Using the CldrCopyTable utility to copy data

You can use the CldrCopyTable utility to copy data from one Cloudera Operational Database (COD) cluster to another. You can use it to bring data in sync for replication.

CldrCopyTable is Cloudera’s version of the upstream CopyTable utility. For more information about the CopyTable utility, see Use CopyTable.

The --cldr.cross.domain option of CldrCopyTable is an extension of the COD replication plugin that enables you to copy data cross-realm. The replication plugin uses PAM authentication to validate the machine user credentials. COD clusters are always provisioned with PAM authentication against the CDP environment FreeIPA security domain. Cloudera Single Sign on (CSSO) is used as the machine user credentials (for example, csso_user).
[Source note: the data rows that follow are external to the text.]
Lemma chain_sh_step v : v_role v0 = UnlSh → v_role v = Chain0 → v_ex v = v_ex v0 → v_sh v = v_sh v0 →
  mtx_lock m = word false s true false 1 → moved m T td (set_lock (word true s true true 1) m) v.
Proof.
  hyps. pose proof not_linked as Hnl. intros Hr0 Hr Hx Hsh Hlk. rewrite G1 in Hlk. apply word_inj in Hlk as (Ee & _ & Ew & El & En); [|done..].
  destruct (sharer H td v0 Htd) as (_ & Eh & Hle); [unfold shl; rewrite Hr0; lia|].
  assert (Hx0 : v_ex v0 = 0 ∧ v_sh v0 = 0).
  { rewrite Eh, decide_False in P3 by done. unfold exl, shl in *. rewrite Hr0 in *. cbn in *. lia. }
  destruct Hx0 as [Hx0 Hsh0]. assert (Hstep : ring_step (set_lock (word true s true true 1) m) v true true).
  { ring_fields Hr0 Hr.
    - right. auto.
    - by left.
    - exfalso. by apply Hnl.
    - split; [done|]. by rewrite Hx. }
  apply (moved_ring_step _ _ true s true true 1 (Some td) Hstep); try done.
  apply (Cnt_step H td v0 Htd); try done; try lia.
  - rewrite Ee, En. unfold shl. rewrite Hr0, Hr, Hsh. lia.
  - rewrite decide_True by done. unfold exl. rewrite Hr. cbn. lia.
  - intros u Hu. rewrite C4, Eh, !decide_False by congruence. done.
  - intros u Ho. cbn in Ho. rewrite (no_owner H Eh) in Ho. done.
  - intros u Hu. cbn. rewrite (no_owner H Eh). done.
Qed.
  1. Ensure that the following properties have the correct values in the hbase-site.xml configuration file of the target cluster:
    <property>
    <name>hbase.security.replication.credential.provider.path</name>
    <value>cdprepjceks://hdfs@[***NAMENODE_HOST***]:[***NAMENODE_PORT***]/hbase-replication/credentials.jceks</value>
    </property>
    
    <property>
    <name>hbase.security.replication.user.name</name>
    <value>srv_[***WORKLOAD USER NAME***]</value>
    </property>
    
  2. Ensure that the sourse cluster can communicate with the target cluster:
    1. Get the ZooKeeper quorum address of the target cluster.
    2. Set the address as an environment parameter in the source cluster.
    3. Set a subnet that allows connection from the source cluster.
      For exmple by enabling the port 2181 for the ZooKeeper client.
  3. Issue the CldrCopyTable command from the source cluster to write to the target cluster.
    Based on your target cluster setup you have to use either the --cldr.cross.domain or the --cldr.unsecure.peer option.
    Use the --cldr.cross.domain option:
    hbase org.apache.hadoop.hbase.mapreduce.CldrCopyTable --cldr.cross.domain --peer.adr=[***ZOOKEEPER QUORUM***]:[***ZOOKEEPER PORT***]:[***ZOOKEEPER ROOT FOR HBASE***] --new.name="[***NEW TABLE NAME***]" "[***SOURCE TABLE NAME***]"
    Use the --cldr.unsecure.peer option:
    hbase.org.apache.hadoop.hbase.mapreduce.CldrCopyTable --cldr.unsecure.peer --peer.adr=[***ZOOKEEPER QUORUM***]:[***ZOOKEEPER PORT***]:[***ZOOKEEPER ROOT FOR HBASE***] --new.name="[***NEW TABLE NAME***]" "[***SOURCE TABLE NAME***]"
  4. Once the job is finished, check the target cluster and ensure that the copy was successful.